Brigitte works for UK-based software company that has, as we’d expect, a performance measure of the total count of High Priority Software Bugs which are logged by customers each quarter.


If we just look at the XmR chart of the simple count of High Priority Software Bugs, we’d see early suggestion that things are getting worse: there seems to be more bugs produced. We’d be tempted to draw the conclusion that software developers were getting careless.

But is the simple count truly evidence of software developer performance? What other factors could explain an increase the number?

Correcting this mistake…

One factor is the amount of software being developed, and another is the technical complexity of the software being developed.

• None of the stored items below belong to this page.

(* ===== verification/NiriRedrawProps.v ===== *)
(** * Redrawing and locking: properties *)
From stdpp Require Import gmap.
From S2P Require Import Prelude Float64 Duration FrameClock NiriRedraw NiriRedrawOps NiriRedrawInv NiriRedrawLoop NiriRedrawEvents.

Local Open Scope N_scope.

(** ** A sample run *)
Definition sample_lock : SessionLock := MkSessionLock 7 3.

(** Two outputs are connected and a client locks the session. *)
Definition sample_events : list NiriEvent :=
  [EvAddOutput 0 (Some 16666667) false []; EvAddOutput 1 None false [0]; EvLock sample_lock true].

Fixpoint run_events (b : Backend) (es : list NiriEvent) (n : Niri) : option Niri :=
  match es with
  | [] => Some n
  | e :: es => n ← run_event b e n; run_events b es n
  end.

Definition first_output : Niri := Eval vm_compute in default fresh_niri (run_events Tty (take 1 sample_events) fresh_niri).
Definition two_outputs : Niri := Eval vm_compute in default fresh_niri (run_events Tty (take 2 sample_events) fresh_niri).
Definition waiting_niri : Niri := Eval vm_compute in default fresh_niri (run_events Tty sample_events fresh_niri).

Definition sample_env (outcome : RenderOutcome) : RenderEnv := MkRenderEnv outcome false 1000 2000.

Lemma two_outputs_reachable : reachable Tty two_outputs.
Proof.
  eapply rtc_l; [apply (step_event _ fresh_niri first_output (EvAddOutput 0 (Some 16666667) false [])); [|reflexivity]|].
  - split_and!; [done|by eexists|done|]. by intros o' ?%not_elem_of_nil.
  - eapply rtc_l; [apply (step_event _ first_output two_outputs (EvAddOutput 1 None false [0])); [|reflexivity]|apply rtc_refl].
    split_and!; [done|by eexists|done|]. intros o' ->%list_elem_of_singleton. right. by eexists.
Qed.

Lemma waiting_reachable : reachable Tty waiting_niri.
Proof.
  eapply rtc_r; [apply two_outputs_reachable|].
  by apply (step_event _ two_outputs waiting_niri (EvLock sample_lock true)).
Qed.

(** ** Timers *)



(** C5: a client is told that the session is locked only when it is, and while it is locked no
    output shows an unlocked frame. An event tells at most one client, and then the session is
    locked by that client; whenever it is locked, the last frame of every output was rendered
    locked. *)
Theorem locked_is_shown_locked b n n' :
  reachable b n → niri_step b n n' →
  (n'.(ni_confirmed) = n.(ni_confirmed) ∨
   ∃ c, n'.(ni_confirmed) = n.(ni_confirmed) ++ [c] ∧ n'.(ni_lock_state) = Locked c) ∧
  ∀ c o s, n'.(ni_lock_state) = Locked c → output_of n' o = Some s → s.(os_lock_render_state) = RenderLocked.
Proof.
  intros Hr Hs. destruct (step_ok b n n' (reachable_ok b n Hr) Hs) as [[_ Hl] Ha]. split; [exact Ha|].
  intros c o s Hc Ho. unfold lock_ok in Hl. rewrite Hc in Hl. exact (Hl o s Ho).
Qed.

Definition locking_niri : Niri := Eval vm_compute in default fresh_niri (fire_timer 0 5000 waiting_niri).
Definition locked_niri : Niri := Eval vm_compute in
  default fresh_niri (redraw_queued_outputs (redraw_fuel locking_niri) Tty (λ _, sample_env OutcomeSubmitted) locking_niri).

Lemma locking_reachable : reachable Tty locking_niri.
Proof.
  eapply rtc_r; [apply waiting_reachable|].
  apply (step_event _ waiting_niri locking_niri (EvTimer 0 5000)); [done|vm_compute; reflexivity].
Qed.

Lemma locked_is_shown_locked_witness :
  locked_niri.(ni_lock_state) = Locked sample_lock ∧ locked_niri.(ni_confirmed) = [sample_lock] ∧
  ∀ o s, output_of locked_niri o = Some s → s.(os_lock_render_state) = RenderLocked.
Proof.
  split; [reflexivity|]. split; [reflexivity|]. intros o s Ho.
  assert (Hs : niri_step Tty locking_niri locked_niri).
  { apply (step_event _ locking_niri locked_niri (EvRedraw (λ _, sample_env OutcomeSubmitted))); [done|vm_compute; reflexivity]. }
  exact (proj2 (locked_is_shown_locked Tty locking_niri locked_niri locking_reachable Hs) sample_lock o s eq_refl Ho).
Defined.

(** ** The redraw loop *)

(** C8: the redraw loop ends. Whatever the frames turn out to be, redrawing the first queued
    output again and again, with an unlock that queues them all once more, takes at most two
    redraws per output, and then none is queued; no output appears or disappears. *)
Theorem redraw_loop_ends b n envs fuel :
  reachable b n → (∀ k, time_ok (envs k).(re_now)) → (2 * length n.(ni_output_state) ≤ fuel)%nat →
  ∃ n', redraw_queued_outputs fuel b envs n = Some n' ∧
    find_queued n'.(ni_output_state) = None ∧
    output_keys n'.(ni_output_state) = output_keys n.(ni_output_state).
Proof.
  intros Hr Ht Hf. destruct (redraws_run fuel b envs n (reachable_ok b n Hr) Ht) as (n' & E & H).
  - pose proof (redraw_fuel_enough n). unfold redraw_fuel in *. lia.
  - exists n'. split; [done|]. split; apply H.
Qed.

(** The first frame fails, so that locking is given up and every output is redrawn. *)
Lemma redraw_loop_ends_witness :
  reachable Tty locking_niri ∧
  ∃ n', redraw_queued_outputs 4 Tty (λ k, sample_env (if Nat.eqb k 0 then OutcomeFailed else OutcomeSubmitted))
          locking_niri = Some n' ∧ n'.(ni_lock_state) = Unlocked ∧ find_queued n'.(ni_output_state) = None.
Proof.
  split; [exact locking_reachable|].
  destruct (redraw_loop_ends Tty locking_niri (λ k, sample_env (if Nat.eqb k 0 then OutcomeFailed else OutcomeSubmitted)) 4
              locking_reachable (λ k, eq_refl) ltac:(cbn; lia)) as (n' & E & Hq & _).
  exists n'. split; [exact E|]. split; [|exact Hq]. vm_compute in E. injection E as <-. reflexivity.
Defined.

(** C7: a lock is decided. When the deadline for the lock surfaces passes, the redraws that
    follow lead to one of three states: the session is locked and its client is told; it is
    unlocked, because a frame could not be rendered while the monitors were on; or it is still
    being locked, and then an output that was waiting for its vblank at the deadline will be
    redrawn after it. *)
Theorem lock_is_decided b n envs c t now :
  reachable b n → n.(ni_lock_state) = WaitingForSurfaces c t → (∀ k, time_ok (envs k).(re_now)) →
  ∃ n1 n2, fire_timer t now n = Some n1 ∧ redraw_queued_outputs (redraw_fuel n1) b envs n1 = Some n2 ∧
    (n2.(ni_lock_state) = Locked c ∧ n2.(ni_confirmed) = n.(ni_confirmed) ++ [c] ∨
     n2.(ni_lock_state) = Unlocked ∧ n2.(ni_confirmed) = n.(ni_confirmed) ∧ n.(ni_monitors_active) = true ∧
       (∃ k, render_failed b (envs k)) ∨
     n2.(ni_lock_state) = Locking c ∧ n2.(ni_confirmed) = n.(ni_confirmed) ∧
       (∃ o s, output_of n o = Some s ∧ is_waiting s.(os_redraw_state) = true) ∧
       ∃ o s, output_of n2 o = Some s ∧ s.(os_redraw_state) = WaitingForVBlank true).
Proof.
  intros Hr El Ht. pose proof (reachable_ok b n Hr) as Hok.
  rewrite (deadline_fires b n c t now Hok El). exists (continue_to_locking n).
  pose proof (continue_ok b n Hok) as [Hok1 _].
  destruct (redraws_run _ b envs _ Hok1 Ht (redraw_fuel_enough _)) as (n2 & E & H). exists n2. split; [done|]. split; [done|].
  destruct (continue_spec n c t El) as [(Hc & Hl)|(Hc & Hl & Ha & Hout)].
  - left. destruct (ar_decides _ _ _ _ H) as [[E1 E2]|(c' & E1 & _)]; [by rewrite E1, E2|congruence].
  - destruct (ar_decides _ _ _ _ H) as [[E1 E2]|(c' & E1 & [[E2 E3]|[E2 E3]])].
    + right. right. split; [congruence|]. split; [congruence|]. apply (still_locking b n c _ _ _ (bk_keys _ _ (proj1 Hok)) H); [congruence|done].
    + right. left. destruct (ar_shown _ _ _ _ H) as [H1 H2]; [split; [by exists c'|done]|].
      split_and!; [done|congruence|congruence|done].
    + left. rewrite E1 in Hl. injection Hl as ->. split; [done|congruence].
Qed.

(** Nothing changed on the screens, so the frames bring no damage; they count as shown. *)
Lemma lock_is_decided_witness :
  reachable Tty waiting_niri ∧
  ∃ n1 n2, fire_timer 0 5000 waiting_niri = Some n1 ∧
    redraw_queued_outputs (redraw_fuel n1) Tty (λ _, sample_env OutcomeNoDamage) n1 = Some n2 ∧
    n2.(ni_lock_state) = Locked sample_lock ∧ n2.(ni_confirmed) = [sample_lock].
Proof.
  split; [exact waiting_reachable|].
  destruct (lock_is_decided Tty waiting_niri (λ _, sample_env OutcomeNoDamage) sample_lock 0 5000
              waiting_reachable eq_refl (λ _, eq_refl)) as (n1 & n2 & E1 & E2 & H).
  exists n1, n2. split; [exact E1|]. split; [exact E2|].
  vm_compute in E1. injection E1 as <-. vm_compute in E2. injection E2 as <-. split; reflexivity.
Defined.

(** ** Rogue vblanks *)

(** C9: a vblank that was not asked for can make the compositor panic later. The code expects such
    vblanks and logs them, but when the output is waiting for an estimated vblank, and the vblank is
    not throttled, it forgets the token of that timer without removing it: if the timer is the next
    thing that happens, before a redraw, the output is not waiting, and the handler declares that
    impossible. *)
Theorem rogue_vblank_panics n o s t presentation_time now sequence :
  reachable Tty n → output_of n o = Some s → estimated_token s.(os_redraw_state) = Some t →
  throttle_remaining s.(os_vblank_throttle) s.(os_frame_clock).(fc_refresh_interval_ns)
    (if presentation_time =? 0 then now else presentation_time) = None →
  ∃ n', on_vblank o presentation_time now sequence n = Some n' ∧ ∀ later, fire_timer t later n' = None.
Proof.
  intros Hr Ho He Hth. pose proof (reachable_ok Tty n Hr) as [Hb _]. pose proof Hb as [_ H2 _ _].
  assert (Hno : s.(os_vblank_throttle).(vt_throttle_timer_token) = None).
  { apply (not_throttled Tty n o s Hb Ho). by destruct (os_redraw_state s). }
  destruct (tm_estimated _ _ _ _ H2 o (tokens s) t) as [d Hd]; [unfold tokens_of; by rewrite Ho|done|].
  unfold on_vblank. rewrite Ho. cbv zeta. rewrite Hno, Hth.
  assert (Er : match s.(os_redraw_state) with WaitingForVBlank b => b | _ => true end = true) by (by destruct (os_redraw_state s)).
  rewrite Er. cbn [orb]. rewrite (queue_redraw_after _ o s) by done. eexists. split; [done|]. intros later.
  unfold fire_timer. set (n' := on_output _ o n). change (ni_timers n') with (ni_timers n). rewrite Hd.
  unfold on_estimated_vblank_timer. change (output_of (remove_timer t n') o) with (output_of n' o).
  unfold n'. by rewrite (output_of_on_eq _ o n s Ho).
Qed.

Definition estimated_niri : Niri := Eval vm_compute in
  default fresh_niri (redraw_queued_outputs 4 Tty (λ _, sample_env OutcomeNoDamage) two_outputs).

Lemma estimated_reachable : reachable Tty estimated_niri.
Proof.
  eapply rtc_r; [apply two_outputs_reachable|].
  apply (step_event _ two_outputs estimated_niri (EvRedraw (λ _, sample_env OutcomeNoDamage))); [done|vm_compute; reflexivity].
Qed.

Lemma rogue_vblank_panics_witness :
  reachable Tty estimated_niri ∧
  ∃ n', on_vblank 0 3000 3500 1 estimated_niri = Some n' ∧ ∀ later, fire_timer 0 later n' = None.
Proof.
  split; [exact estimated_reachable|].
  exact (rogue_vblank_panics estimated_niri 0
    (default (new_output_state sample_clock false) (output_of estimated_niri 0)) 0 3000 3500 1
    estimated_reachable eq_refl eq_refl eq_refl).
Defined.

Both these factors could be quantified, but a quick proxy we can use is the measure of Hours Booked to Software Development.

Combining the two measures would give us a rate at which bugs are occurring that might adjust for the opportunity for bugs to occur: High Priority Software Bugs per 100 Hours.

And the XmR chart for this shows a very different story:


We see a definite signal – a long run below the central line – that indicates that fewer bugs are produced per 100 hours worked. In fact, it looks like the rate of bug production has nearly halved, moving from 1.9 bugs per 100 hours down to 1.0 bugs per 100 hours.

What happened in the first quarter of 2011 to produce this improvement?

It goes to show that it’s very important to be clear about the performance result you’re trying to improve, and to choose a performance measure that provides direct evidence of that result.

Perhaps High Priority Software Bugs per 100 Hours isn’t even the best measure. But until we understand the performance result that matters most, we won’t be able to know with confidence what the best measure is for us to monitor and respond to.

Coming up next is 3 Common Mistakes to Avoid With Your XmR Charts (Part 3)…


Do you have the right measure for your performance result? Or do you find people have lots of ‘reasons’ why performance varies, such that signals in your XmR charts are not signals about changes in performance, but signals of something else?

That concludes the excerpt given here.